Dear Stop Draggin’ My Heart Around,
You know what they say about wife beaters, don’t you? They are exceedingly comfortable undergarments. Also, if they did it once, they’ll do it again.
Firms are bulimic when it comes to layoffs. Paul Hastings, Baker & McKenzie and Guns N’ Roses White N’ Case have “trimmed the fat” in so many successive rounds that now they’re practically skeletal. Their wind up, er, slenderized workforces certainly will not guard against future layoffs and arguably do not even better position them to weather the downturn. Eating disorders, in both humans and firms, are symptoms of larger problems.
Working at a firm that has shed blood on Bloody Thursday, Unspeakable Monday and Odious Friday probably feels a little like being a Huguenot in France the day after St. Bartholomew’s Day. If you do not want to sleep with one eye open for the next few years, you would do well to apply to those conscientious objector firms who refuse to give in and downsize just because it’s trendy. You want a firm for all seasons, not a fair weather firm, and if you’re lucky enough to score a job at all, the best places to be are the ones that have not yet broken glass in case of emergency.
Your friend,
Marin
Elie invites us to watch “O,” after the jump.

You really think you are living in a world where there is anything you can do to protect yourself from future layoffs? You think that’s air you’re breathing?
You shouldn’t be looking at the firms that have laid people off versus the firms that have almost certainly laid people off in a such a way as to keep it quiet. You should be looking at how the firm laid people off.
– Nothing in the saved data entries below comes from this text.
(** Data of entry [i]; the result says whether the user was removed. *)
Definition on_data (e : env) (i : Z) (p : pollfd) (s : room) : res (room * bool * list call) :=
  let connfd := fd p in
  d ← user_get (users s) connfd;
  let store data :=
    u ← user_set (users s) connfd (Client (address d) (write_buf d) (Some (filled data)));
    Ok (Room (fds s) u (user_counter s)) in
  match received e connfd with
  | Again => s ← store []; Ok (s, false, [])
  | RecvError => s ← store []; s ← leave i p s; Ok (s, true, [Close connfd])
  | Received data =>
      let data := take (BUFFER_SIZE - 1) data in
      s ← store data;
      if decide (data = []) then Ok (s, false, [])
      else s ← mark_loop (Z.to_nat (user_counter s)) 1 connfd s; Ok (s, false, [])
  end.

(** [send] up to the first NUL of what [write_buf] points to. *)
Definition on_writable (i : Z) (p : pollfd) (s : room) : res (room * list call) :=
  d ← user_get (users s) (fd p);
  match write_buf d with
  | WUninit => Err Uninit
  | WNull => Ok (s, [])
  | WBuf g =>
      o ← user_get (users s) g;
      b ← from_opt Uninit (buf o);
      text ← from_opt OutOfBounds (upto_nul b);
      u ← user_set (users s) (fd p) (Client (address d) WNull (buf d));
      f ← aset (fds s) i
            (Pollfd (fd p) (Z.lor (Z.lor (events p) (Z.lnot POLLOUT)) POLLIN) (revents p));
      Ok (Room f u (user_counter s), [Send (fd p) text])
  end.

(** ** The loop *)

(** One iteration; the index of the next. *)
Definition body (listenfd : Z) (e : env) (i : Z) (s : room) : res (room * Z * list call) :=
  p ← aget (fds s) i;
  if decide (fd p = listenfd /\ has (revents p) POLLIN) then
    '(s, calls) ← on_listen e s; Ok (s, i + 1, calls)
  else if has (revents p) POLLERR then Ok (s, i + 1, [GetError (fd p)])
  else if has (revents p) POLLRDHUP then
    s ← leave i p s; Ok (s, i, [Close (fd p)])
  else if has (revents p) POLLIN then
    '(s, left_, calls) ← on_data e i p s; Ok (s, (if left_ : bool then i else i + 1), calls)
  else if has (revents p) POLLOUT then
    '(s, calls) ← on_writable i p s; Ok (s, i + 1, calls)
  else Ok (s, i + 1, []).

Fixpoint pass (fuel : nat) (listenfd : Z) (e : env) (i : Z) (s : room) : res (room * list call) :=
  if decide (i < user_counter s + 1) then
    match fuel with
    | O => Err OutOfFuel
    | S fuel =>
        '(s, i, calls) ← body listenfd e i s;
        '(s, calls') ← pass fuel listenfd e i s;
        Ok (s, calls ++ calls')
    end
  else Ok (s, []).

(** What [poll] stores in the first [user_counter + 1] entries. *)
Definition set_revents (revs : list Z) (s : room) : room :=
  Room (zip_with (fun p r => Pollfd (fd p) (events p) r) (take (length revs) (fds s)) revs ++
        drop (length revs) (fds s)) (users s) (user_counter s).

(** [None]: [poll] failed. *)
Fixpoint serve (listenfd : Z) (polls : list (option (list Z * env))) (s : room)
    : res (room * list call) :=
  match polls with
  | [] => Err OutOfFuel
  | None :: _ => Ok (s, [Close listenfd])
  | Some (revs, e) :: polls =>
      '(s, calls) ← pass 8 listenfd e 0 (set_revents revs s);
      '(s, calls') ← serve listenfd polls s;
      Ok (s, calls ++ calls')
  end.

(** ** Bits and slots *)

Lemma has_lor x y m : has (Z.lor x y) m = has x m || has y m.
Proof.
  unfold has. rewrite (Z.land_comm (Z.lor x y)), Z.land_lor_distr_r, !(Z.land_comm m).
  apply eq_bool_prop_intro. rewrite orb_True, !negb_True, !Is_true_true, !Z.eqb_eq, Z.lor_eq_0_iff.
  destruct (decide (Z.land x m = 0)), (decide (Z.land y m = 0)); tauto.
Qed.

Lemma slot_insert u k d j : slot (<[k := d]> u) j = if decide (j = k) then d else slot u j.
Proof.
  unfold slot. case_decide as E; [subst; by rewrite lookup_insert_eq|by rewrite lookup_insert_ne].
Qed.

Lemma user_get_ok u k : 0 <= k < FD_LIMIT -> user_get u k = Ok (slot u k).
Proof. intros. unfold user_get. by rewrite decide_True. Qed.
Lemma user_set_ok u k d : 0 <= k < FD_LIMIT -> user_set u k d = Ok (<[k := d]> u).
Proof. intros. unfold user_set. by rewrite decide_True. Qed.

(** ** The state between iterations *)

(** [entry s i p]: entry [i] of the online users is [p]. *)
Definition entry (s : room) (i : Z) (p : pollfd) : Prop :=
  1 <= i <= user_counter s /\ fds s !! Z.to_nat i = Some p.

Record room_ok (l : Z) (s : room) : Prop := {
  ro_len : length (fds s) = 6%nat;
  ro_count : 0 <= user_counter s <= USER_LIMIT;
  ro_head : exists p, fds s !! 0%nat = Some p /\ fd p = l /\ events p = Z.lor POLLIN POLLERR /\
              has (revents p) POLLRDHUP = false /\ has (revents p) POLLOUT = false;
  ro_fd : forall i p, entry s i p -> 0 <= fd p < FD_LIMIT /\ fd p <> l;
  ro_inj : forall i j p q, entry s i p -> entry s j q -> fd p = fd q -> i = j;
  (** who is waited for writing has a pointer *)
  ro_out : forall i p, entry s i p ->
    has (events p) POLLOUT = true \/ has (revents p) POLLOUT = true ->
    write_buf (slot (users s) (fd p)) <> WUninit;
  ro_ptr : forall k g, write_buf (slot (users s) k) = WBuf g -> 0 <= g < FD_LIMIT;
  ro_buf : forall k b, buf (slot (users s) k) = Some b -> exists t, upto_nul b = Some t }.

(** Every pointer is to a string. *)
Definition bufs_ok (s : room) : Prop :=
  forall k g, write_buf (slot (users s) k) = WBuf g ->
  exists b t, buf (slot (users s) g) = Some b /\ upto_nul b = Some t.

Lemma entry_lookup l s i : room_ok l s -> 1 <= i <= user_counter s -> exists p, entry s i p.
Proof.
  intros H Hi. pose proof (ro_len _ _ H). pose proof (ro_count _ _ H). unfold USER_LIMIT in *.
  destruct (lookup_lt_is_Some_2 (fds s) (Z.to_nat i)) as [p Hp]; [lia|]. by exists p.
Qed.

Lemma entry_aget s i p : entry s i p -> aget (fds s) i = Ok p.
Proof. intros [Hi Hp]. apply aget_ok; [lia|done]. Qed.

(** [same_state]: what an update of entry [i] keeps of the others. *)
Lemma entry_insert s i p u j q :
  1 <= i <= user_counter s -> (Z.to_nat i < length (fds s))%nat ->
  entry (Room (<[Z.to_nat i := p]> (fds s)) u (user_counter s)) j q <->
  (j = i /\ q = p) \/ (j <> i /\ entry s j q).
Proof.
  intros Hi Hlen. unfold entry. cbn. destruct (decide (j = i)) as [->|Hne].
  - rewrite list_lookup_insert_eq by done. naive_solver.
  - destruct (decide (1 <= j)); [|naive_solver lia].
    rewrite list_lookup_insert_ne by lia. naive_solver.
Qed.

(** Replacing entry [i] by one of the same descriptor, and the data of one user. *)
Lemma touch_ok l s i p p' k d :
  room_ok l s -> entry s i p -> fd p' = fd p ->
  (forall g, write_buf d = WBuf g -> 0 <= g < FD_LIMIT) -> buf d = buf (slot (users s) k) ->
  (write_buf d = WUninit -> write_buf (slot (users s) k) = WUninit) ->
  (has (events p') POLLOUT = true \/ has (revents p') POLLOUT = true ->
   write_buf (if decide (fd p = k) then d else slot (users s) (fd p)) <> WUninit) ->
  room_ok l (Room (<[Z.to_nat i := p']> (fds s)) (<[k := d]> (users s)) (user_counter s)).
Proof.
  intros H Hp Hfd Hptr Hbuf Huninit Hout. pose proof Hp as [Hi Hpi].
  assert (Hlen : (Z.to_nat i < length (fds s))%nat) by (apply lookup_lt_Some in Hpi; done).
  destruct H as [H1 H2 H3 H4 H5 H6 H7 H8]. split; cbn [fds users user_counter].
  - by rewrite length_insert.
  - done.
  - destruct H3 as (q & Hq & H3). exists q. rewrite list_lookup_insert_ne by lia. done.
  - intros j q [[-> ->]|[_ Hq]]%entry_insert; [|by eapply H4|done|done]. rewrite Hfd. by eapply H4.
  - intros j1 j2 q1 q2 [[-> ->]|[Hn1 E1]]%entry_insert [[-> ->]|[Hn2 E2]]%entry_insert;
      try done; rewrite ?Hfd; intros Heq; by eapply H5.
  - intros j q [[-> ->]|[Hn E]]%entry_insert; try done.
    + rewrite Hfd, slot_insert. done.
    + intros Hb. rewrite slot_insert. destruct (decide (fd q = k)) as [Ek|]; [|by eapply H6].
      intros Hd%Huninit. rewrite <- Ek in Hd. by eapply H6.
  - intros j g. rewrite slot_insert. destruct (decide (j = k)); [apply Hptr|apply H7].
  - intros j b. rewrite slot_insert. destruct (decide (j = k)); [rewrite Hbuf|]; apply H8.
Qed.

(** Storing data of user [k] that keeps its pointer. *)
Lemma store_ok l s k d :
  room_ok l s -> write_buf d = write_buf (slot (users s) k) ->
  (forall b, buf d = Some b -> exists t, upto_nul b = Some t) ->
  room_ok l (Room (fds s) (<[k := d]> (users s)) (user_counter s)).
Proof.
  intros [H1 H2 H3 H4 H5 H6 H7 H8] Hd Hb. split; try done; cbn [fds users user_counter].
  - intros i p Hp Hb'. rewrite slot_insert. destruct (decide (fd p = k)) as [<-|].
    + rewrite Hd. by eapply H6.
    + by eapply H6.
  - intros j g. rewrite slot_insert. destruct (decide (j = k)); [rewrite Hd|]; apply H7.
  - intros j b. rewrite slot_insert. destruct (decide (j = k)); [apply Hb|apply H8].
Qed.

(** The entries after entry [i] was replaced by the last, [q]. *)
Lemma leave_entry l s i q u j x :
  room_ok l s -> 1 <= i <= user_counter s -> entry s (user_counter s) q ->
  entry (Room (<[Z.to_nat i := q]> (fds s)) u (user_counter s - 1)) j x ->
  exists j', entry s j' x /\ j' <> i /\ j < user_counter s /\
    (j' = j /\ j <> i \/ j' = user_counter s /\ j = i).
Proof.
  intros H Hi Hq [Hj Hx]. pose proof (ro_len _ _ H) as Hlen. pose proof (ro_count _ _ H) as Hc.
  unfold USER_LIMIT in Hc. cbn [user_counter fds] in Hj, Hx. destruct (decide (j = i)) as [->|Hne].
  - rewrite list_lookup_insert_eq in Hx by lia. injection Hx as <-. exists (user_counter s).
    split_and!; [done|lia|lia|by right].
  - rewrite list_lookup_insert_ne in Hx by lia. exists j.
    split_and!; [split; [lia|done]|done|lia|by left].
Qed.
Go to the Career Center to get an overview of what people are saying about the firms you are interested in. Go there now, I’ll wait …
Then go to the ATL archives and click a firm you are thinking about. I don’t believe everything I read in the comments (if I did I’d be getting constantly lipo-sucked), but it should give you a sense of whether the firm made associates feel sympathetic to the firm’s position, or apoplectic.
You are a rising 2L, you’re in the class of 2011. You have the power! If you blithely sign up to interview with firms that have laid people off while sending out messages that would baffle a troupe of cirque du soleil performers, you are part of the problem. But if you prudently limit yourself to firms that have conducted only minimal layoffs (so far) and have been open and honest with their employees at every step during the process, then you’ll be doing your part to reward good behavior.
We can only show you the door, you’ll have to be the one to walk through it.
Tank, load the jump program.
Morpheus

Elie appears to be suggesting that you should apply to firms that have laid off attorneys “openly and honestly” as opposed to those that have apparently done it under cover of darkness. What does that even mean? Firms that conduct “open and honest” layoffs can and often do simultaneously conduct stealth layoffs. Sorry to get all Emperor’s New Clothes here, but those pleasant sounding “sidebar” “deferral” or “sabbatical” “programs” that you’ve read so much about? Layoffs in disguise. If you hold up the scented program brochures to the light, you’ll see that they feature a watermark of Donald Trump and the words “you’re fired.”
The point is, separating the good layer-offer firms from the bad ones is about as pointless as I Survived a Japanese Game Show. And if you’ve ever had the misfortune to see that piece of garbage, you know what I’m talking about.